**Task to complete:**
Once the line containing "h' = mkHeader" is found in the records below, return it and each following line exactly, up to and including the line containing "intros I G Hd", and nothing else.

**Listed records:**
(** The memory after the directory, the slabs, the table and the header are in place. *)
Lemma installed n d t more pubd pubt a cells table a1 a2 h' entries index :
  map_ok s entries -> grown n a0 (pubd ++ more ++ pubt) a ->
  (sh_slabs s <> [] /\ d = hdirectory header /\ pubd = [] \/ pubd = [d]) -> (sh_slabs s <> [] /\ t = hbuckets header /\ pubt = [] \/ pubt = [t]) ->
  (forall q, q ∈ more -> payload (mem a) q = Some (replicate (Z.to_nat (64 * entryStride l)) 0)) -> more <> [] ->
  mem_rep st n a1 (with_cells cells s) -> table_rep a1 t table -> 0 < 4 * Z.of_nat (length table) < 2 ^ 32 ->
  relinked st (sh_cells s) cells -> chains_over (sh_cells s) cells table -> free_list (sh_cells s) cells (hcreated header) (hfree header) ->
  (forall q, q ∉ sh_slabs s -> q <> t -> payload (mem a1) q = payload (mem a) q) ->
  owner_ok n a2 -> dir_rep a2 d (sh_slabs s ++ more) -> (forall q, q <> d -> payload (mem a2) q = payload (mem a1) q) ->
  h' = mkHeader d t (hcount header) (hcreated header) (64 * (old_slabs + Z.of_nat (length more))) (hfree header) -> index <= hcapacity h' < 2 ^ 32 ->
  exists a3 s', writeHeader st h' a2 = (Ok tt, a3) /\ sh_header s' = h' /\ mem_rep st n a3 s' /\ map_ok s' entries /\ enlarged index s s' /\ spared s a0 s' a3 /\
    (forall id, stride_of a3 id = stride_of a2 id).
Proof.
  intros I G Hd Ht Hz Hmore M1 T1 Hr R Hch Hfr P1 O2 D2 P2 Eh Hcap.
  assert (forall q, q ∈ pubd ++ more ++ pubt -> payload (mem a0) q = None /\ 0 < slot q < 2 ^ 32 /\ 0 < generation q < 2 ^ 32) as Hnew by (intros q Hq; destruct (gr_new _ _ _ _ G q Hq) as (? & _ & ?); done).
  pose proof (footprint_grown d t more pubd pubt Hd Ht (gr_distinct _ _ _ _ G) (fun q Hq => proj1 (Hnew q Hq))) as Hnd.
  assert (forall q, q ∈ footprint st s \/ payload (mem a0) q = None -> q ∉ footprint st s -> payload (mem a0) q = None) as Hout by (intros q [?|?] ?; done).
  pose proof Hnd as Hnd'. rewrite !NoDup_cons, !not_elem_of_cons in Hnd'. destruct Hnd' as ((Nid & Nit & Nis) & (Ndt & Nds) & Nts & Nss).
  set (s' := mkShape h' (sh_slabs s ++ more) (cells ++ replicate (64 * length more) (entry_buffer l)) table).
  assert (forall q, q ∈ more -> payload (mem a2) q = Some (replicate (Z.to_nat (64 * entryStride l)) 0)) as Hz2.
  { intros q Hq. assert (q <> d) by (intros ->; apply Nds, elem_of_app; by right). assert (q <> t) by (intros ->; apply Nts, elem_of_app; by right). rewrite P2 by done.
    rewrite P1; [by apply Hz| |done]. intros X. apply NoDup_app in Nss as (_ & Nss & _). by apply (Nss q). }
  assert (slabs_rep l a2 (sh_slabs s ++ more) (sh_cells s')) as S2.
  { apply slabs_extend; [|done]. eapply slabs_frame; [|apply M1]. intros q Hq. apply P2. intros ->. apply Nds, elem_of_app. by left. }
  assert (table_rep a2 t table) as T2 by (eapply table_frame; [|done]; apply P2; congruence).
  assert (payload (mem a2) (identity st) = Some (encode_header header)) as I2 by (rewrite P2 by done; apply M1).
  destruct (writing_write n a2 (identity st) (encode_header header) 0 (encode_header h') O2 I2) as (a3 & E3 & W3); [lia|by rewrite !encode_header_length|].
  assert (list_inserts (Z.to_nat 0) (encode_header h') (encode_header header) = encode_header h') as Ei by (apply inserts_all; by rewrite !encode_header_length). rewrite Ei in W3.
  exists a3, s'. split; [done|]. split; [done|].
  assert (forall ref pub_, (sh_slabs s <> [] /\ (ref = hdirectory header \/ ref = hbuckets header)) \/ (pub_ = [ref] /\ (pub_ = pubd \/ pub_ = pubt)) ->
    (0 <= slot ref < 2 ^ 32 /\ 0 <= generation ref < 2 ^ 32) /\ valid ref = true) as Hword.
  { intros ref pub_ [[Hne Hx]|[-> Hx]].
    - destruct (mr_full _ _ _ _ M0 Hne) as (V1 & V2 & _). pose proof (mr_words _ _ _ _ M0) as [W1 W2 _ _ _ _]. destruct Hx as [-> | ->]; done.
    - assert (ref ∈ pubd ++ more ++ pubt) as Hq by (rewrite !elem_of_app; assert (ref ∈ [ref]) by left; destruct Hx as [<- | <-]; auto). destruct (Hnew ref Hq) as (_ & X1 & X2). split; [lia|].
      unfold valid. by rewrite !(proj2 (Z.eqb_neq _ _)) by lia. }
  assert ((0 <= slot d < 2 ^ 32 /\ 0 <= generation d < 2 ^ 32) /\ valid d = true) as [Wd Vd] by (apply (Hword d [d]); destruct Hd as [(?&?&_)| ->]; auto).
  assert ((0 <= slot t < 2 ^ 32 /\ 0 <= generation t < 2 ^ 32) /\ valid t = true) as [Wt Vt] by (apply (Hword t [t]); destruct Ht as [(?&?&_)| ->]; auto).
  pose proof (mr_words _ _ _ _ M0) as [_ _ Wc Wcr _ Wf]. pose proof old_capacity as Hoc. destruct (mr_slabs _ _ _ _ M0) as [Hlc _].
  split; [|split; [|split; [|split]]].
  - split; cbn [s' sh_header sh_slabs sh_cells sh_table].
    + apply W3.
    + apply W3.
    + rewrite Eh in *. split; try done. cbn [hcapacity] in *. lia.
    + rewrite Eh, length_app. cbn [hcapacity]. lia.
    + eapply slabs_frame; [|exact S2]. intros q Hq. apply W3. intros ->. done.
    + intros E. apply app_eq_nil in E as [_ E]. done.
    + intros _. rewrite Eh. cbn [hdirectory hbuckets]. split; [done|]. split; [done|]. split; [eapply dir_frame; [|exact D2]; apply W3; congruence|].
      split; [eapply table_frame; [|exact T2]; apply W3; congruence|]. split; [done|]. unfold footprint, s'. cbn [sh_header sh_slabs]. by rewrite Eh.
  - unfold s'. apply map_grow_ok with (s := s); try done; try (by rewrite Eh). { rewrite Hoc. lia. } rewrite Eh. cbn [hcapacity]. lia.
  - split; cbn [s' sh_header sh_cells]; try (by rewrite Eh); [lia|]. intros i c Hc. destruct (proj2 R i c Hc) as (c' & Hc' & Sc). exists c'. split; [by apply cell_app|done].
  - intros q b Hq Hb. assert (q ∉ pubd ++ more ++ pubt) as Hnp by (intros X; destruct (Hnew q X); congruence). rewrite !not_elem_of_app in Hnp. destruct Hnp as (Q1 & Q2 & Q3).
    unfold footprint in Hq. rewrite !not_elem_of_cons in Hq. destruct Hq as (Q4 & Q5 & Q6 & Q7).
    assert (q <> d) as Q8 by (intros ->; destruct Hd as [(_ & ? & _)| ->]; [done|apply Q1; left]). assert (q <> t) as Q9 by (intros ->; destruct Ht as [(_ & ? & _)| ->]; [done|apply Q3; left]).
    split.
    + rewrite (wr_others _ _ _ _ _ W3), P2, P1 by done. rewrite (gr_old _ _ _ _ G); [done|]. rewrite !not_elem_of_app. done.
    + unfold footprint, s'. cbn [sh_header sh_slabs]. rewrite Eh. cbn [hdirectory hbuckets]. rewrite !not_elem_of_cons, not_elem_of_app. done.
  - apply W3.
Qed.

Lemma grow_ok entries index el dl bl : map_ok s entries -> hcapacity header < index < 2 ^ 32 -> 
  stride_of a0 el = Some (entryStride l) -> stride_of a0 dl = Some 8 -> stride_of a0 bl = Some 4 -> n0 + 2 * (slabs_for index - old_slabs + 2) <= 2 ^ 30 ->
  match grow st header index el dl bl ([], a0) with
  | (Ok h', (_, a')) => exists s', sh_header s' = h' /\ mem_rep st (n0 + 2 * (slabs_for index - old_slabs + 2)) a' s' /\ map_ok s' entries /\ enlarged index s s' /\ spared s a0 s' a' /\
      forall id, stride_of a' id = stride_of a0 id
  | (Err e, s') => refusal e /\ withdrawable (n0 + 2 * (slabs_for index - old_slabs + 2)) a0 s'
  end.
Proof.
  intros I Hi He Hd Hb Hn. unfold slabs_for in *. pose proof (stride_bounds l L) as Hsb. pose proof old_capacity as Hoc. pose proof (mr_owner _ _ _ _ M0) as O0. unfold grow, managedMapSlabEntries.
  pose proof (Z.div_mod (index + 63) 64 ltac:(lia)) as Hdm. pose proof (Z.mod_pos_bound (index + 63) 64 ltac:(lia)) as Hmb. set (slabs := (index + 63) / 64) in *.
  assert (old_slabs < slabs) as Hlt by lia. destruct (Z.ltb_spec (2 ^ 32 - 1 - 64) index) as [|Hlim].
  { split; [by exists errManagedLimit|]. unfold withdrawable. cbn [fst snd]. eapply grown_le; [by apply grown_refl|lia]. }
  replace (index + 64 - 1) with (index + 63) by lia. fold slabs. rewrite Z.div_mul by lia. rewrite Hoc. replace (64 * old_slabs / 64) with old_slabs by (rewrite Z.mul_comm, Z.div_mul; lia).
  pose proof (grow_directory_ok dl slabs Hd ltac:(lia) ltac:(lia)) as GD. destruct (grow_directory header dl slabs old_slabs ([], a0)) as [[d|e] [pub1 a1]] eqn:E1.
  2: { rewrite (st_bind_err _ _ _ _ _ E1). destruct GD as [Hx W]. split; [done|]. unfold withdrawable in *. eapply grown_le; [done|lia]. }
  rewrite (st_bind_ok _ _ _ _ _ E1). destruct GD as [G1 ((dbytes & Hdp & Hdl) & D1 & Hdc)].
  pose proof (new_slabs_ok (entryStride l) el (slab_cost l) a0 He ltac:(lia) ltac:(unfold slab_cost, u64; apply Z.mod_pos_bound; lia) (Z.to_nat (slabs - old_slabs)) (n0 + 2) pub1 a1 G1 ltac:(lia) ltac:(lia)) as GS.
  destruct (new_slabs _ el (slab_cost l) (pub1, a1)) as [[more|e] [pub2 a2]] eqn:E2.
  2: { rewrite (st_bind_err _ _ _ _ _ E2). destruct GS as [Hx W]. split; [done|]. unfold withdrawable in *. eapply grown_le; [done|lia]. }
  rewrite (st_bind_ok _ _ _ _ _ E2). destruct GS as (-> & Hml & G2 & Hz & Hk2).
  pose proof (grow_buckets_ok _ _ a2 bl (slabs * 64) G2 ltac:(lia) ltac:(lia) Hb ltac:(lia)) as GB.
  destruct (grow_buckets header bl (slabs * 64) (pub1 ++ more, a2)) as [[[t c]|e] [pub3 a3]] eqn:E3.
  2: { rewrite (st_bind_err _ _ _ _ _ E3). destruct GB as [Hx W]. split; [done|]. unfold withdrawable in *. eapply grown_le; [done|lia]. }
  rewrite (st_bind_ok _ _ _ _ _ E3). destruct GB as (G3 & B3 & Hk3). 
  set (N := n0 + 2 * (slabs - old_slabs + 2)) in *. assert (grown N a0 pub3 a3) as G by (eapply grown_le; [done|lia]).
  destruct (move_ok N _ _ a3 (t, c) entries I G B3) as (a4 & cells & table & E4 & M4 & T4 & Hr4 & R4 & Hch & Hfr & P4 & S4). cbn [fst snd] in *. rewrite (st_bind_ok _ _ _ _ _ E4).
  assert (exists pubt, pub3 = pub1 ++ more ++ pubt /\ (sh_slabs s <> [] /\ t = hbuckets header /\ pubt = [] \/ pubt = [t])) as (pubt & -> & Htc).
  { destruct B3 as [(Hne & Ht & ->)|(-> & _)]; [exists []; rewrite app_nil_r; split; [done|by left]|exists [t]; rewrite app_assoc; split; [done|by right]]. }
  assert (more <> []) as Hmore by (intros ->; cbn in Hml; lia).
  pose proof (footprint_grown d t more pub1 pubt Hdc Htc (gr_distinct _ _ _ _ G) (fun q Hq => proj1 (gr_new _ _ _ _ G q Hq))) as Hnd. rewrite !NoDup_cons, !not_elem_of_cons in Hnd. destruct Hnd as ((_ & _ & _) & (Ndt & Nds) & _).
  assert (payload (mem a4) d = payload (mem a1) d) as Hd4.
  { rewrite not_elem_of_app in Nds. destruct Nds as [Nds Ndm]. rewrite P4 by done. destruct Hdc as [(Hne & -> & ->)| ->].
    - destruct (mr_full _ _ _ _ M0 Hne) as (_ & _ & (b0 & Hb0 & _) & _). rewrite (proj2 (grown_live _ _ _ _ _ _ G Hb0)). symmetry. by apply (grown_live _ _ _ _ _ _ G1).
    - assert (d ∈ [d]) by left. by rewrite Hk3, Hk2 by (rewrite ?elem_of_app; auto). }
  destruct (link_slabs_ok N d more a4 (sh_slabs s) dbytes (mr_owner _ _ _ _ M4)) as (a5 & E5 & O5 & D5 & P5 & S5); [by rewrite Hd4|lia|lia|by eapply dir_frame| |].
  { intros q Hq. apply (gr_new _ _ _ _ G q). rewrite !elem_of_app. auto. }
  erewrite st_bind_ok; [|unfold in_tx; cbn [fst snd]; by rewrite E5].
  assert (slabs * 64 = 64 * (old_slabs + Z.of_nat (length more))) as -> by lia.
  destruct (installed N d t more pub1 pubt a3 cells table a4 a5
    (mkHeader d t (hcount header) (hcreated header) (64 * (old_slabs + Z.of_nat (length more))) (hfree header)) entries index I G Hdc Htc) as (a6 & s' & E6 & Hs' & M6 & I6 & En6 & Sp6 & S6); try done.
  { intros q Hq. rewrite Hk3 by (rewrite elem_of_app; auto). by apply Hz. }
  { cbn [hcapacity]. lia. }
  erewrite st_bind_ok; [|unfold in_tx; cbn [fst snd]; by rewrite E6]. unfold st_return. exists s'. split_and!; try done. intros id. rewrite S6, S5, S4. apply G.
Qed.
End growth.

**Reply:**
  h' = mkHeader d t (hcount header) (hcreated header) (64 * (old_slabs + Z.of_nat (length more))) (hfree header) -> index <= hcapacity h' < 2 ^ 32 ->
  exists a3 s', writeHeader st h' a2 = (Ok tt, a3) /\ sh_header s' = h' /\ mem_rep st n a3 s' /\ map_ok s' entries /\ enlarged index s s' /\ spared s a0 s' a3 /\
    (forall id, stride_of a3 id = stride_of a2 id).
Proof.
  intros I G Hd Ht Hz Hmore M1 T1 Hr R Hch Hfr P1 O2 D2 P2 Eh Hcap.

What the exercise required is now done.